Through the account of her previous lovers and husbands the wife continues to demonstrate how she has achieved maistrie in her relationships and her motives behind them. Her primary motive for marrying her first four husbands was to secure marital wealth and social status as they were all very wealthy. She wanted them to do their marital duty to her all the time despite the fact that the first three were clearly ‘dettour’ and ‘thrall’. She admits that having secured their marital wealth she felt no need to ‘do lenger diligene to winne hir love’. She had power over her husbands as she refused to have sex with them unless they did what she wanted and bestilled a lot of pain on them, ‘the peyne I dide hem and the wo’. She complained when she was the guilty party and made their lives unbearable, ‘for as an hors I koude bite and whine’. When she eventually marries ‘the jolly clerk jankin’ she is sufficiently wealthy to no longer need to gain anything from the marriage and gives him her possessions. For once the wife does not have maistrie within a relationship as it is Jankin who has the upper hand and he reads her stories from his book to show her how inferior women are, ‘he hadde a book that gladly, night and day, for his desport he wolde rede away ’. Yet she managed to gain maistrie and ‘made him brenne his book’. She got back her independence and control over her husband and ‘after that day’ they ‘hadden never debaat’. The marriage was improved by Jankin’s acceptance of his wife’s soverignty. On the basis of Jankin’s book she argues the misoginy of scholars and writers, ‘it is an impossible that any clerk wol speke good of wives’. She points out that they cannot write objectively and so can dismiss what they say in favour of her own pragmatic doctrine.
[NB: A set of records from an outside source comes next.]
(** * CityScout web UI controller (static/js/app.js)

    A shallow embedding of the [CityScout] class: the display formatters
    ([formatNumber], [formatCurrency], [formatPercentage]), the insight
    engine ([generateInsights]), the result renderer ([displayResults]) and
    the request coordinator ([analyzeCity]) together with the show/hide
    helpers it drives.

    JavaScript numbers are IEEE-754 binary64 values; they are modelled by
    Rocq's primitive floats, so that comparisons, divisions and products are
    the ones the script performs.  Conversions of numbers to text
    (Number::toString, [toFixed], the en-US number formats) are computed on
    the exact value of the float with integer arithmetic. *)

From Stdlib Require Import ZArith List String Ascii Bool Lia Floats DecimalString.
Import ListNotations.
Set Warnings "-inexact-float".
Local Open Scope string_scope.
Local Open Scope Z_scope.

(** ** The fragment of JavaScript the script relies on *)

Module JS.

Definition number := float.
Bind Scope float_scope with number.

(** The values a numeric field of a parsed JSON record holds when it is a
    number, [null], or missing (reading a missing key gives [undefined]). *)
Inductive value : Type :=
| Undefined
| Null
| Num (x : number).

Definition isNaN (x : number) : bool := negb (PrimFloat.eqb x x).

(** ToBoolean: [undefined], [null], [+0], [-0] and [NaN] are falsy. *)
Definition truthy (v : value) : bool :=
  match v with
  | Undefined | Null => false
  | Num x => negb (PrimFloat.eqb x 0 || isNaN x)
  end.

(** ToNumber. *)
Definition toNumber (v : value) : number :=
  match v with
  | Undefined => nan
  | Null => 0%float
  | Num x => x
  end.

(** [a || b] on values. *)
Definition logical_or (a b : value) : value := if truthy a then a else b.

(** [a > b], [a < b] and [a >= b] after ToNumber; a comparison with NaN is
    false. *)
Definition gt (a : value) (b : number) : bool := PrimFloat.ltb b (toNumber a).
Definition lt (a : value) (b : number) : bool := PrimFloat.ltb (toNumber a) b.
Definition ge (a : value) (b : number) : bool := PrimFloat.leb b (toNumber a).

(** [v !== undefined] and the test [v === undefined || v === null]. *)
Definition isUndefined (v : value) : bool :=
  match v with Undefined => true | _ => false end.
Definition isNullish (v : value) : bool :=
  match v with Undefined | Null => true | Num _ => false end.

(** *** Decimal text of integers *)

Definition digits (n : Z) : string := NilZero.string_of_uint (N.to_uint (Z.to_N n)).

Definition len (s : string) : Z := Z.of_nat (String.length s).

Fixpoint repeat0 (n : nat) : string :=
  match n with
  | O => ""
  | S k => String "0" (repeat0 k)
  end.

Definition zeros (n : Z) : string := repeat0 (Z.to_nat n).

Definition sub (from count : Z) (s : string) : string :=
  substring (Z.to_nat from) (Z.to_nat count) s.

(** *** Exact value of a finite float

    [Prim2SF x = S754_finite s m e] means [x = (-1)^s * m * 2^e]. *)

Definition exact (m e : Z) : Z * Z :=
  if 0 <=? e then (m * 2 ^ e, 1) else (m, 2 ^ (- e)).

(** The [n] with [10^(n-1) <= m * 2^e < 10^n]. *)
Definition exponent10 (m e : Z) : Z :=
  let '(vn, vd) := exact m e in
  if vd <=? vn then len (digits (vn / vd)) else 1 - len (digits (vd / vn)).
(** The loop of Python's [min] finds the minimum. *)
Lemma fold_min_minimum (xs : list Q) (x : Q) :
  fold_left Py.min xs x == minimum x xs.
Proof.
  destruct (fold_min_le xs x) as [L1 L2].
  destruct (minimum_le xs x) as [M1 M2].
  destruct (minimum_In xs x) as (e & He & Ee).
  pose proof (lower_bound_In _ _ _ _ L1 L2 He).
  pose proof (lower_bound_In _ _ _ _ M1 M2 (fold_min_In xs x)).
  lra.
Qed.

Lemma fold_max_maximum (xs : list Q) (x : Q) :
  fold_left Py.max xs x == maximum x xs.
Proof.
  destruct (fold_max_ge xs x) as [L1 L2].
  destruct (maximum_ge xs x) as [M1 M2].
  destruct (maximum_In xs x) as (e & He & Ee).
  pose proof (upper_bound_In _ _ _ _ L1 L2 He).
  pose proof (upper_bound_In _ _ _ _ M1 M2 (fold_max_In xs x)).
  lra.
Qed.

(** C1. [page_margin] returns, and what it returns is the margin of the
    reference definition: the one-inch default on a page without blocks and
    shapes, and otherwise the raw extents, the symmetry clamp, the halving
    and the cap, in that order. The tolerance of the code is [DM * 10]. *)
Theorem page_margin_refines_reference (DM : Q) (self : Layout) :
  exists m,
    page_margin DM self = Ok m /\
    margin_eq m (reference_margin ITP (DM * 10) (width self) (height self)
                   (boxes self)).
Proof.
  rewrite page_margin_total. eexists; split; [reflexivity |].
  destruct (boxes self) as [| b bs]; cbn [reference_margin margin_eq].
  - repeat split; reflexivity.
  - unfold margin_of_boxes.
    pose proof (fold_min_minimum (map x0 bs) (x0 b)) as Hx0.
    pose proof (fold_max_maximum (map x1 bs) (x1 b)) as Hx1.
    pose proof (fold_min_minimum (map y0 bs) (y0 b)) as Hy0.
    pose proof (fold_max_maximum (map y1 bs) (y1 b)) as Hy1.
    revert Hx0 Hx1 Hy0 Hy1.
    generalize (fold_left Py.min (map x0 bs) (x0 b)) (minimum (x0 b) (map x0 bs))
               (fold_left Py.max (map x1 bs) (x1 b)) (maximum (x1 b) (map x1 bs))
               (fold_left Py.min (map y0 bs) (y0 b)) (minimum (y0 b) (map y0 bs))
               (fold_left Py.max (map y1 bs) (y1 b)) (maximum (y1 b) (map y1 bs)).
    intros xmin xmin' xmax xmax' ymin ymin' ymax ymax' Hx0 Hx1 Hy0 Hy1.
    split; [| split; [| split]]; py_minmax; q_minmax.
Qed.

(** ** Bounds of the margin *)

(** The sides computed from boxes: clamped below by 0 and above by one
    inch, the right one by the left one as well. *)
Lemma margin_of_boxes_bounds (DM w h : Q) (b : BBox) (bs : list BBox) :
  let '(l, r, t, bt) := margin_of_boxes DM w h b bs in
  (0 <= l <= ITP) /\ (0 <= r <= ITP) /\ (0 <= t <= ITP) /\ (0 <= bt <= ITP) /\
  r <= l.
Proof.
  unfold margin_of_boxes.
  generalize (fold_left Py.min (map x0 bs) (x0 b))
             (fold_left Py.max (map x1 bs) (x1 b))
             (fold_left Py.min (map y0 bs) (y0 b))
             (fold_left Py.max (map y1 bs) (y1 b)).
  intros xmin xmax ymin ymax. unfold ITP.
  repeat split; py_minmax; lra.
Qed.

(** C2. For every page size and every blocks and shapes, none included,
    [page_margin] returns a margin whose four sides lie between 0 and one
    inch, and whose right side is at most its left side. *)
Theorem page_margin_bounds (DM : Q) (self : Layout) :
  exists l r t b,
    page_margin DM self = Ok (l, r, t, b) /\
    (0 <= l <= ITP) /\ (0 <= r <= ITP) /\ (0 <= t <= ITP) /\ (0 <= b <= ITP) /\
    r <= l.
Proof.
  rewrite page_margin_total.
  destruct (boxes self) as [| b bs].
  - exists ITP, ITP, ITP, ITP. unfold ITP. repeat split; lra.
  - pose proof (margin_of_boxes_bounds DM (width self) (height self) b bs) as H.
    destruct (margin_of_boxes _ _ _ b bs) as [[[l r] t] bt].
    exists l, r, t, bt. split; [reflexivity | exact H].
Qed.

(** ** The margin through the stages *)

Lemma fold_min_map_In {A : Type} (f : A -> Q) (b : A) (bs : list A) :
  exists e, In e (b :: bs) /\ fold_left Py.min (map f bs) (f b) = f e.
Proof.
  pose proof (fold_min_In (map f bs) (f b)) as H.
  change (f b :: map f bs) with (map f (b :: bs)) in H.
  apply in_map_iff in H as (e & E & He). now exists e.
Qed.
The knight in the tale is more willing to find out what women want and goes about giving it to them. Having been enlightened by the old woman that ‘wommen desire to have soverintee as wel over hir housbond as hir love, and for to been in maistrie him above’, he actually gives her the power in the marriage he is forced into. Convinced of her wisdom he gives her maistrie by letting her decide whether she remains old, ugly and faithful or beautiful with all the shortcomings that accompany it. When she asks the question ‘thanne have I gette of yow maistrie’ he accepts that she has. She becomes beautiful and remains true to him as they both live in ‘parfit joye’ ever after.
The wife’s prologue and tale suggest that there is nothing wrong with multiple marriages and sexual intercourse, however her authority for this is questionable due to the way she distorts and perverts texts in order to prove her point. Marriage is like a battle of the sexes, although the wife clearly does not intend to accept the subordinate position as wives should retain maistrie. It suggests that to give sovereignty to wives is good for both partners in a marriage, although this view may be reached with the bias of self-interest.